* Problem to solve *
Go through the lines below and copy each one that holds the string "address".

━━ The data

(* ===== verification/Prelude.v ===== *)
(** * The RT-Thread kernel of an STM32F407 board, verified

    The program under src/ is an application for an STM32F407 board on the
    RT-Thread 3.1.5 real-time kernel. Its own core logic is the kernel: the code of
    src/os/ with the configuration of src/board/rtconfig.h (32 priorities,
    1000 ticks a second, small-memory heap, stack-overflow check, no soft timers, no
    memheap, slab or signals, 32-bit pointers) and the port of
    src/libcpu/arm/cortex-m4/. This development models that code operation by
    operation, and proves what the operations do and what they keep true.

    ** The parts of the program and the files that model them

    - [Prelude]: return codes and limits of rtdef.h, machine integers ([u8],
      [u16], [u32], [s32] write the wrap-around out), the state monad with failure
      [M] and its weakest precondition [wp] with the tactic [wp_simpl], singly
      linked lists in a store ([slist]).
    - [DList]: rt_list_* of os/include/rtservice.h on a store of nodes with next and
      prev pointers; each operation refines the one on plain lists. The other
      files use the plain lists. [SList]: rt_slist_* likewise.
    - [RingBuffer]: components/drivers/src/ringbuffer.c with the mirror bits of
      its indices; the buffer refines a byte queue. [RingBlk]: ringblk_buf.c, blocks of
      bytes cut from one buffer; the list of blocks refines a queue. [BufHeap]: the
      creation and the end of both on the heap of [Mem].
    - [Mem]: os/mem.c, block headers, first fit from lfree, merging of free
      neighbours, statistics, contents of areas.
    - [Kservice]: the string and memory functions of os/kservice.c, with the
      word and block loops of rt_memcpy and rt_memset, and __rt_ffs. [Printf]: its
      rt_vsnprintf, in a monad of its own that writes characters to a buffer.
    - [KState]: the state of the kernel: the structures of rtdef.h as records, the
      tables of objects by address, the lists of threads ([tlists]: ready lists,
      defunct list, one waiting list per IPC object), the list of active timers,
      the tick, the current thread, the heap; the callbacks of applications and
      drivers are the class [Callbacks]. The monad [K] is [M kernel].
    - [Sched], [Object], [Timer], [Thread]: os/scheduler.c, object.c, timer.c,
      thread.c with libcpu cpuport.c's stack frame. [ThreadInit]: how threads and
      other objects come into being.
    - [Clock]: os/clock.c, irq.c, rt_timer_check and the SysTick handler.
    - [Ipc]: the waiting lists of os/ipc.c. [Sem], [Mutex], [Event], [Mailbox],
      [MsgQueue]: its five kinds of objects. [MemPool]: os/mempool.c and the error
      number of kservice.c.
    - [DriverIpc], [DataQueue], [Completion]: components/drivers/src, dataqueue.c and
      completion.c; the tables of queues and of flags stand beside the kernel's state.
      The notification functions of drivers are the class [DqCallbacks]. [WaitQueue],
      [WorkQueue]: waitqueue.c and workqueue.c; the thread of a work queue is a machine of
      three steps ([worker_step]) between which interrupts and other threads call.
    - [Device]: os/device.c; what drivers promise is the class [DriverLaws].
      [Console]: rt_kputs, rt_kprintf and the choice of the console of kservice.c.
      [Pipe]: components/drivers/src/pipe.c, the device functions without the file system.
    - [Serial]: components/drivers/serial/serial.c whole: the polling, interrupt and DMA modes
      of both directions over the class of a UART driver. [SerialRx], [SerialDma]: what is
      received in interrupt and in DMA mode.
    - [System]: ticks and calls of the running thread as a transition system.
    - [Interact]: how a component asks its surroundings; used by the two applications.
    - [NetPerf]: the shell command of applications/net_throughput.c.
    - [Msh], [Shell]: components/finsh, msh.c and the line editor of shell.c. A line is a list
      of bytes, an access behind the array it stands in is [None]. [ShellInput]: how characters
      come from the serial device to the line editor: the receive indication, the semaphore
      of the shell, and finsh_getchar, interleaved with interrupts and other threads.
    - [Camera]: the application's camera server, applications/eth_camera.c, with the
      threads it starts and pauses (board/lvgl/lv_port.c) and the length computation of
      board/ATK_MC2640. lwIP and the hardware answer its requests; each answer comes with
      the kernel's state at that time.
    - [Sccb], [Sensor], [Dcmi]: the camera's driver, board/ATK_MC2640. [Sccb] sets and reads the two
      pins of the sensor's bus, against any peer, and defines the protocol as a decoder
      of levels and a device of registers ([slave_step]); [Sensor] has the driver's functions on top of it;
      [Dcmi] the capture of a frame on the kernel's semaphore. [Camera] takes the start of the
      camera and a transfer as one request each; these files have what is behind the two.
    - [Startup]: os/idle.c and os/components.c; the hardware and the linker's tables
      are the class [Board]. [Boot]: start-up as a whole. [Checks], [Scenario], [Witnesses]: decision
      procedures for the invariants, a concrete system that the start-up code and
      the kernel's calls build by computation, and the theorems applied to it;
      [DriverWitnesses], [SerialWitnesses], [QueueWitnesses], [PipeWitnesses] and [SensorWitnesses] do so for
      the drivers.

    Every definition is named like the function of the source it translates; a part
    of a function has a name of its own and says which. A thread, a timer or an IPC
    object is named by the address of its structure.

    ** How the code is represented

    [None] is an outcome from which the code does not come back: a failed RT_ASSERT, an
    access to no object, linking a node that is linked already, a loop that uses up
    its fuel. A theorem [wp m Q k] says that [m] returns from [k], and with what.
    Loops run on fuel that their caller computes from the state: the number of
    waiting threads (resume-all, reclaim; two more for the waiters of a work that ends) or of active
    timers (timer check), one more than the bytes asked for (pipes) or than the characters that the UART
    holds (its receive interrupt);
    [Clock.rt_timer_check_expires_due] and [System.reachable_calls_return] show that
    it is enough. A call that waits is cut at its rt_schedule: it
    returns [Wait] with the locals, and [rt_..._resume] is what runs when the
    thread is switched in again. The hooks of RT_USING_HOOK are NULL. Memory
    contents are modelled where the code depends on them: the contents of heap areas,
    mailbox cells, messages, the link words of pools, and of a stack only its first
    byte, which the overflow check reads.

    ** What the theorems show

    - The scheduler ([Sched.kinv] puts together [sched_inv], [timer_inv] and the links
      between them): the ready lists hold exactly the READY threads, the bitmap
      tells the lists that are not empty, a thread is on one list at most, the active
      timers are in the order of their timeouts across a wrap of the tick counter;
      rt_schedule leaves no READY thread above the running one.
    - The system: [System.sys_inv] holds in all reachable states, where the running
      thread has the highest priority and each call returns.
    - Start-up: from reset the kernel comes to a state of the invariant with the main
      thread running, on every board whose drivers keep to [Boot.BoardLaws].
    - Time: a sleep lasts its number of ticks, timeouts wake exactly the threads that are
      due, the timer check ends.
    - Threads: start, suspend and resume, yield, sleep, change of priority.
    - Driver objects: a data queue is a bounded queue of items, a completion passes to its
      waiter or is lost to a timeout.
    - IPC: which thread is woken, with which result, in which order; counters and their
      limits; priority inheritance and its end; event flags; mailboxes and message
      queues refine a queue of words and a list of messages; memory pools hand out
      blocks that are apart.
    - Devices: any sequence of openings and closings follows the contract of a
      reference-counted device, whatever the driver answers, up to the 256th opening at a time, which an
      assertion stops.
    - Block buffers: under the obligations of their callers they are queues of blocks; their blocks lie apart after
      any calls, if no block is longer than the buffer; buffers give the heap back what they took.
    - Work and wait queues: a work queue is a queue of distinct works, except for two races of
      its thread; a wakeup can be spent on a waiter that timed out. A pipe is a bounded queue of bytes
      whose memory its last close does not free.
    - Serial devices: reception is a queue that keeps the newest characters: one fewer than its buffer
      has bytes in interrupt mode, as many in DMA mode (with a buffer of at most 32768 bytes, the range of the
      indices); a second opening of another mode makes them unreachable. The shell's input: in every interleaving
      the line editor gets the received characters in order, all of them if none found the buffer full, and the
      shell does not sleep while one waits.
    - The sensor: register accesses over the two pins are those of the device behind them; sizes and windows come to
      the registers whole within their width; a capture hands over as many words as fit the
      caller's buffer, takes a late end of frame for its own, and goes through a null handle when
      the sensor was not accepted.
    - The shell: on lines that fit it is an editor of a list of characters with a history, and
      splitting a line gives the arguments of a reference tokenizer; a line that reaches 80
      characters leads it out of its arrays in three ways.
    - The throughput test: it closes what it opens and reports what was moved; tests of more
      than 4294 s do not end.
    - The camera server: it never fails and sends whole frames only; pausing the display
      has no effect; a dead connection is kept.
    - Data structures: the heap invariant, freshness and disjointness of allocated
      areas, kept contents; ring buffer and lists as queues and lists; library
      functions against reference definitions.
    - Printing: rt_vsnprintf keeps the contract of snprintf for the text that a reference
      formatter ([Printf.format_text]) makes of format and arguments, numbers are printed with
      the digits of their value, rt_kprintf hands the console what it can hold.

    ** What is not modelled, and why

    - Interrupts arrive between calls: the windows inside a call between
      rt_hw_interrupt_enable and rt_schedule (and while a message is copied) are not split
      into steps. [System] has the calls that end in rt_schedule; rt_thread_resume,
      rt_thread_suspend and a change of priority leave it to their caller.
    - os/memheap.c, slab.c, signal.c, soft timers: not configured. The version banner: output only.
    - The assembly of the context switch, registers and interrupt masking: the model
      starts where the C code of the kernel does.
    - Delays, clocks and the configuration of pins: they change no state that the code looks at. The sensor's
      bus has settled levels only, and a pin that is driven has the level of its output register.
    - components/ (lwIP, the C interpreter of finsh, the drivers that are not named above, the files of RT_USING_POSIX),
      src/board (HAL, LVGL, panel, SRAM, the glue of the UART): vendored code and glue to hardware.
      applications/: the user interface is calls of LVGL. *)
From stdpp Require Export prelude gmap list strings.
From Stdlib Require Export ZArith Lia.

━━━━
━━ The data

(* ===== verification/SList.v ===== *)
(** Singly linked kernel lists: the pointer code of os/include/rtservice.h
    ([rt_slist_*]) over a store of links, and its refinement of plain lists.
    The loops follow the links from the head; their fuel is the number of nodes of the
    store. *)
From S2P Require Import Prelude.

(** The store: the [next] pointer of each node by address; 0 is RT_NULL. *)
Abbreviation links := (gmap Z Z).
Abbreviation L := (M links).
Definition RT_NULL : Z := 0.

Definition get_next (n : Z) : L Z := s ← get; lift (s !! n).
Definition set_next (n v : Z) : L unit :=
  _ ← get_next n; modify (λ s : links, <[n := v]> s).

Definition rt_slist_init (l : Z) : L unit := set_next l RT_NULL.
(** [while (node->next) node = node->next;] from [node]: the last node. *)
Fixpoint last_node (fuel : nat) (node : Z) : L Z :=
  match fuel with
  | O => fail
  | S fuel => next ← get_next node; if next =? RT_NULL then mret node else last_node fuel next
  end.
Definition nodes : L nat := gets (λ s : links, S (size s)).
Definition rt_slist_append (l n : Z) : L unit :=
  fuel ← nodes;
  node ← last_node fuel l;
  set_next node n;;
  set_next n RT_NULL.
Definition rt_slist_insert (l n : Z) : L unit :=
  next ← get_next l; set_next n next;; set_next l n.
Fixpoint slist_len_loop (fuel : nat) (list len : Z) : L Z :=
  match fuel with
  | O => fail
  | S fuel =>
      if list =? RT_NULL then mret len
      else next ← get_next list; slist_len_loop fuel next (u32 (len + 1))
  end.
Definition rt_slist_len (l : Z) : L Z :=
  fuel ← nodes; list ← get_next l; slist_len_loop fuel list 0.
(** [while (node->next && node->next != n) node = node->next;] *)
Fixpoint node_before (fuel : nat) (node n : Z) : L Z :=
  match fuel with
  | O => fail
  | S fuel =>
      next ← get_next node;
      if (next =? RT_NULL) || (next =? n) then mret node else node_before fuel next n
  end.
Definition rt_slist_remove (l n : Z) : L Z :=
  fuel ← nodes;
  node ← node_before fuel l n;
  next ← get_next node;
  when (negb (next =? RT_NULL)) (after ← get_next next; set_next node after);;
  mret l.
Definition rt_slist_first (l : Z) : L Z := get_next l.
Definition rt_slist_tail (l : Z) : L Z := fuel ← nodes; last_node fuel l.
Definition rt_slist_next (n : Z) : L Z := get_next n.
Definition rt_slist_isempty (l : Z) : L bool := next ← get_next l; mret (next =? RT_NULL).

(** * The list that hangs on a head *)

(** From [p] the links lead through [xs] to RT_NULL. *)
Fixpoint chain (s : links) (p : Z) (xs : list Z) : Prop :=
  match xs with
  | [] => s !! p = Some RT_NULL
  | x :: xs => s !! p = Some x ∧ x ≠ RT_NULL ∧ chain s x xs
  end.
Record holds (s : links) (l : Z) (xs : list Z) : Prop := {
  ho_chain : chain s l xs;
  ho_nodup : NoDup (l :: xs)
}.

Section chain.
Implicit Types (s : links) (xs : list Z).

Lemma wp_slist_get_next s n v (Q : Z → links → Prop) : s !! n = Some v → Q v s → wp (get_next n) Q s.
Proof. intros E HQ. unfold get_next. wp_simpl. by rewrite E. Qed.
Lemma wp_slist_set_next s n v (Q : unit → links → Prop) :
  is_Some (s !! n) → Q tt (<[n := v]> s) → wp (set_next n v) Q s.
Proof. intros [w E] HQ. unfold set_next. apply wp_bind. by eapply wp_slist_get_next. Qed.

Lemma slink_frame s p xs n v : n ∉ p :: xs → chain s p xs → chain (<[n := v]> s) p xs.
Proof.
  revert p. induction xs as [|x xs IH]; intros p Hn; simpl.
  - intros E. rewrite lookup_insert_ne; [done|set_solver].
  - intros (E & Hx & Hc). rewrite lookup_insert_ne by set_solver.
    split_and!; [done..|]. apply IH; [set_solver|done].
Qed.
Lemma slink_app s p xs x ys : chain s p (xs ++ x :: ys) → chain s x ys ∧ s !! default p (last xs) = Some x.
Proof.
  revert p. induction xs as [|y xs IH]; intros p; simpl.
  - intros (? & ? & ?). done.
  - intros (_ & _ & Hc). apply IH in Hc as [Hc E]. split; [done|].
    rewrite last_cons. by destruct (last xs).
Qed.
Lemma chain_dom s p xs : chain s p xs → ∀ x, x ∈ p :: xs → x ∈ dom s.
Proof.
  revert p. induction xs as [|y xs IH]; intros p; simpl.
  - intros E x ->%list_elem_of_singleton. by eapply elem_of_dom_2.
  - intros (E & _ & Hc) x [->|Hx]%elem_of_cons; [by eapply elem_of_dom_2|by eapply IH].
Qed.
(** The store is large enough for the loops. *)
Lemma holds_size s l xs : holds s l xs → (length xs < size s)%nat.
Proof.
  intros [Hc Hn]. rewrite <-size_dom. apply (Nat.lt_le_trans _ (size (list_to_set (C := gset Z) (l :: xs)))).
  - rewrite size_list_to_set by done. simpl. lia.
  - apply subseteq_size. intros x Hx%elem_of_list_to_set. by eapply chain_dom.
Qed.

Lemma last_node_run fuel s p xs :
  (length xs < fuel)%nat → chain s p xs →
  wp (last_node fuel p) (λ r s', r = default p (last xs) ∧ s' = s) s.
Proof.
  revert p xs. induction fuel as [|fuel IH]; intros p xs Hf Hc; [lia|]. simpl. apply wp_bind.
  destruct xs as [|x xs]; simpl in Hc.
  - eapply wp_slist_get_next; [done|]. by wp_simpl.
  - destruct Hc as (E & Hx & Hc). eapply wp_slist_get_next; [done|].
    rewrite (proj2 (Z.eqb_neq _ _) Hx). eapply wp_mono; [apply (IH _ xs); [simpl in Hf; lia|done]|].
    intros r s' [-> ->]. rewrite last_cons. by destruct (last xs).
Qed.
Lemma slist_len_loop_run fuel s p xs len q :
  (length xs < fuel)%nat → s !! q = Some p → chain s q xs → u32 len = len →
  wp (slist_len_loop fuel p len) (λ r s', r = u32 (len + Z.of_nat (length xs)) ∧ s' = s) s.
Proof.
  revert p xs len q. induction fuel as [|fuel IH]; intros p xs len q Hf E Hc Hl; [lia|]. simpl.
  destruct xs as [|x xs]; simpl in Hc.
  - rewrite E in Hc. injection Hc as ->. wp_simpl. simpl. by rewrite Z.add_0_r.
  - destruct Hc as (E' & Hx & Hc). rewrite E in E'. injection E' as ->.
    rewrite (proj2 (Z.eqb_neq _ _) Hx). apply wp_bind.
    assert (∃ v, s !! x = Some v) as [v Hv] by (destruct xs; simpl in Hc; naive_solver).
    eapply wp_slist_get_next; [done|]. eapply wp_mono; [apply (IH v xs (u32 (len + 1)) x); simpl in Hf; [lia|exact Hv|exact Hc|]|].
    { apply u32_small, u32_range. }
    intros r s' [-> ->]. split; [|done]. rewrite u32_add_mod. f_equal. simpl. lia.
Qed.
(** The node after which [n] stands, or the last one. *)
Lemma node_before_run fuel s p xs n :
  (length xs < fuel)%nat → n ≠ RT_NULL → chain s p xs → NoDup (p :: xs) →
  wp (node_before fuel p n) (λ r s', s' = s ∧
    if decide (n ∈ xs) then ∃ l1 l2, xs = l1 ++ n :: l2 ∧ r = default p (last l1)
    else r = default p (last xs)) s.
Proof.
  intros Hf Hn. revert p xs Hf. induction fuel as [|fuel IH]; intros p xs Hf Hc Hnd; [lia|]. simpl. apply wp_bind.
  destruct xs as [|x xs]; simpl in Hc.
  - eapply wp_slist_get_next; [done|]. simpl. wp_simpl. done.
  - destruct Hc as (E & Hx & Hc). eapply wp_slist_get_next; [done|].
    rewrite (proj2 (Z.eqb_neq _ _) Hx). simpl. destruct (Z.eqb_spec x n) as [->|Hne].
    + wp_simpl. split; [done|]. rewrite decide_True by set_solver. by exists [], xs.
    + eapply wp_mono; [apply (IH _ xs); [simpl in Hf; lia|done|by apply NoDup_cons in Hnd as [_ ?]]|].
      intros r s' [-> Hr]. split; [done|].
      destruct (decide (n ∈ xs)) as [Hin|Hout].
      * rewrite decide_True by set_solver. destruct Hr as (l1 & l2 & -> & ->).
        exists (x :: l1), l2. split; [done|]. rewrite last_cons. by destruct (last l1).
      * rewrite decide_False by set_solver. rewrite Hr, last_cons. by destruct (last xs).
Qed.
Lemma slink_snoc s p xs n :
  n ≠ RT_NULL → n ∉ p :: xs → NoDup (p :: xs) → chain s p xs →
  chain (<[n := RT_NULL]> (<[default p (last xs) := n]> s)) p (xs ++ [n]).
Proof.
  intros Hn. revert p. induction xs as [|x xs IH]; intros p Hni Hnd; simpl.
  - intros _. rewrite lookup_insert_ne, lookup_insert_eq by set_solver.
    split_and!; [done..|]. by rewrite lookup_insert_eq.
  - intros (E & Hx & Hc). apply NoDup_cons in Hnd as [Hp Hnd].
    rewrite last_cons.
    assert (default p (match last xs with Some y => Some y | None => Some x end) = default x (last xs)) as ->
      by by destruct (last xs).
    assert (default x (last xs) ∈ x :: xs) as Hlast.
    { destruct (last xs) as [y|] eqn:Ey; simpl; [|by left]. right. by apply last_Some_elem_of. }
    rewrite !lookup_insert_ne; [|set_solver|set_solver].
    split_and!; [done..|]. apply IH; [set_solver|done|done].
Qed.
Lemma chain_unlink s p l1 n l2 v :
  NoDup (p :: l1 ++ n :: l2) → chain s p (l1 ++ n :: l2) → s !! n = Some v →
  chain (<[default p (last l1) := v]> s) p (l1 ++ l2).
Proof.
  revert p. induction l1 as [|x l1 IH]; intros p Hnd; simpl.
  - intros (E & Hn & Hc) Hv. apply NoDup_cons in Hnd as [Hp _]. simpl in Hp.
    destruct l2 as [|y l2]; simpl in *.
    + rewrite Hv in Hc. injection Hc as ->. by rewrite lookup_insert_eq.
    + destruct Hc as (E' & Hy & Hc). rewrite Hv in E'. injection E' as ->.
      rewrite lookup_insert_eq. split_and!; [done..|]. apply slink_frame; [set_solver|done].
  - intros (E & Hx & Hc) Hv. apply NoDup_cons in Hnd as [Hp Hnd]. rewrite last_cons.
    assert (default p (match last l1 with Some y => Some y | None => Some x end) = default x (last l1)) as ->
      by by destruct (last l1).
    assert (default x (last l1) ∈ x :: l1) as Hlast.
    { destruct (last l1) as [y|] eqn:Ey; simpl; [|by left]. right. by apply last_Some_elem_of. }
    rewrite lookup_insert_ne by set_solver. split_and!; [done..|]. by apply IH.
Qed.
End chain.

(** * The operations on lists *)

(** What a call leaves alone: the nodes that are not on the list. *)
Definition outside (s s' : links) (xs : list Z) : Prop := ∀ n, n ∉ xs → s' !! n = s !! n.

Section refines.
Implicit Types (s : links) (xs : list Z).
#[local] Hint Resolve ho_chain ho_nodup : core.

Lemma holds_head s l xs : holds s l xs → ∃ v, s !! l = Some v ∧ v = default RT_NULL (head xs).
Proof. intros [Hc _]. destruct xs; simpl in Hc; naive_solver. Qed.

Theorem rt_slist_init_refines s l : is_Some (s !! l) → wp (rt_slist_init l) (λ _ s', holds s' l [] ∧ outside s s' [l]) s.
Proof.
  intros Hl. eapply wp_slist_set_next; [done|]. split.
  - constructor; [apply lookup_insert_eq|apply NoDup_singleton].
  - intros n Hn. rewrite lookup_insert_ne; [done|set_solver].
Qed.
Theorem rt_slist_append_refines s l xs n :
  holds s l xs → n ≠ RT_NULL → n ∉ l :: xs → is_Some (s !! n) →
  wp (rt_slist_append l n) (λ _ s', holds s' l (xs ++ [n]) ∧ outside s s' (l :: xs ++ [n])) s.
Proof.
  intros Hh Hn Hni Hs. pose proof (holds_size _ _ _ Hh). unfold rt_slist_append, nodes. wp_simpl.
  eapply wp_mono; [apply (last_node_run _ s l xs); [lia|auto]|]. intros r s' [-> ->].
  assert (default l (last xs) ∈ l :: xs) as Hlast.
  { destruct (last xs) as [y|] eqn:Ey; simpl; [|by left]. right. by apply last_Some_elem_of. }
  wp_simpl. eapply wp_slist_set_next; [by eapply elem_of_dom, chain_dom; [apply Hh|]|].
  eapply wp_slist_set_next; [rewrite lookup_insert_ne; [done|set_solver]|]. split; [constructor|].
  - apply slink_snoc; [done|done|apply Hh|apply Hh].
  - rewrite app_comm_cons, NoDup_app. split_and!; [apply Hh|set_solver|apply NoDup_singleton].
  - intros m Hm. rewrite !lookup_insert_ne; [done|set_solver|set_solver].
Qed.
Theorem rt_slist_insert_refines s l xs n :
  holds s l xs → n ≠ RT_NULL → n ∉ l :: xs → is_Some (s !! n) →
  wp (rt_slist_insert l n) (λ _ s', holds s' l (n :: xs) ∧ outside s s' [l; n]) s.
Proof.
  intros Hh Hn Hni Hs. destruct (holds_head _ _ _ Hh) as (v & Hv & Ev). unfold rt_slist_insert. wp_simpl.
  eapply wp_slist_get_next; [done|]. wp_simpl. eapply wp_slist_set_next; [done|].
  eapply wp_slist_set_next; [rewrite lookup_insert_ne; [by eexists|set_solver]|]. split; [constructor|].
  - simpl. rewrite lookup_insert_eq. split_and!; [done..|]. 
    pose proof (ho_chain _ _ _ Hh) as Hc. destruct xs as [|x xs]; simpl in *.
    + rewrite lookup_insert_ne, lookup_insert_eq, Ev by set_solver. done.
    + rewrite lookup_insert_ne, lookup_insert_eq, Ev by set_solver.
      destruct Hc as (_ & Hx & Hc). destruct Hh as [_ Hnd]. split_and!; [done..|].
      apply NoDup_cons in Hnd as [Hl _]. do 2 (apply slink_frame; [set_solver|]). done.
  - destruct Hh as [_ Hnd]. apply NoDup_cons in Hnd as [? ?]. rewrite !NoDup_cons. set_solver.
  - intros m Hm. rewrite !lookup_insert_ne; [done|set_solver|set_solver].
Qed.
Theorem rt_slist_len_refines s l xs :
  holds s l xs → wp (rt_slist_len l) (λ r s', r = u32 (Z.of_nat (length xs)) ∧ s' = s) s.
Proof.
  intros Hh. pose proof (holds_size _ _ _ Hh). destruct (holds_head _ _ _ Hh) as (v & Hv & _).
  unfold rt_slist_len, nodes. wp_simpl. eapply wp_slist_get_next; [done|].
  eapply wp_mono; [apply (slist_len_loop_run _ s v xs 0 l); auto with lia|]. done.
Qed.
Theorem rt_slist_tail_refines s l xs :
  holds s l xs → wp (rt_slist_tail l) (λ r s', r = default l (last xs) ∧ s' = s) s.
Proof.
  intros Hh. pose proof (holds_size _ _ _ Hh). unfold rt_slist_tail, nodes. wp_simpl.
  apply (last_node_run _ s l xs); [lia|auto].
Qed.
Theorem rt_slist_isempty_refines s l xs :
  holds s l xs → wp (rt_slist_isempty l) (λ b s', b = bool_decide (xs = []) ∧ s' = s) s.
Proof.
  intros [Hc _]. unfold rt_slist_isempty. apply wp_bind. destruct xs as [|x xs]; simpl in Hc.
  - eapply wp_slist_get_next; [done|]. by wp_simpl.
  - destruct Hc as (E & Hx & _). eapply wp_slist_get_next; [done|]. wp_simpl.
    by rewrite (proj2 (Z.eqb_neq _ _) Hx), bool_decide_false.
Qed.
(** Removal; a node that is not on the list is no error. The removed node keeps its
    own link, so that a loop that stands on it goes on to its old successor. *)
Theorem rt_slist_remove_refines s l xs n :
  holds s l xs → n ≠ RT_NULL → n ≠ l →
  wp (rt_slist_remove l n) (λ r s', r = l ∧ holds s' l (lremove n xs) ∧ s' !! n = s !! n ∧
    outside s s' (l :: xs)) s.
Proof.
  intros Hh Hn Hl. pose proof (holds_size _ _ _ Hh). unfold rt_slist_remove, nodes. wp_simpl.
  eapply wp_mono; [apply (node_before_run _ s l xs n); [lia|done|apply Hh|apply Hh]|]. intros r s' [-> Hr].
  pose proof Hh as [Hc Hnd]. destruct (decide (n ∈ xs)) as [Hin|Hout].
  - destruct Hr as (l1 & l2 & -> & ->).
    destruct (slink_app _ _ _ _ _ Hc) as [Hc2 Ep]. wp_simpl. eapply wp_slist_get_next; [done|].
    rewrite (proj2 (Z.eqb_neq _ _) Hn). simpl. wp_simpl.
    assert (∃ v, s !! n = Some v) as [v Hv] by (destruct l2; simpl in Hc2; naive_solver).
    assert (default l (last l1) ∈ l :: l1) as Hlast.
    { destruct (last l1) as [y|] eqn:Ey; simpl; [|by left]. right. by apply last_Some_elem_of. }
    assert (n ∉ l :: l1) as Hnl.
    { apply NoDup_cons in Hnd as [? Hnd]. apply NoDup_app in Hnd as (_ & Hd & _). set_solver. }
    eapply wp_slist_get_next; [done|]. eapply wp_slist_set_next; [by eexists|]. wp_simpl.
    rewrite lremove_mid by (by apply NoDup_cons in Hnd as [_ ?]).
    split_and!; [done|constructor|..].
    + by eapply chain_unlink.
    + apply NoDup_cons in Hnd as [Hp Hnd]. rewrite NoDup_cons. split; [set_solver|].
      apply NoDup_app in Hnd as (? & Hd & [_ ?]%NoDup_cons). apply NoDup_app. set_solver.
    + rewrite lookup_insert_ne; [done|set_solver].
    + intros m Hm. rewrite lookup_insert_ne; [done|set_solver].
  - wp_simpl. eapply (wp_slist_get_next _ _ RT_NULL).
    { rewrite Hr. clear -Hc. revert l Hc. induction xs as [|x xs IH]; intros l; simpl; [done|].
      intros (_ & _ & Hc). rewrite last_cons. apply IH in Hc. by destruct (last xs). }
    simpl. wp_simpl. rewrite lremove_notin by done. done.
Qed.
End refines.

━━━━

* Exercise result *
      tables of objects by address, the lists of threads ([tlists]: ready lists,
    object is named by the address of its structure.
(** The store: the [next] pointer of each node by address; 0 is RT_NULL. *)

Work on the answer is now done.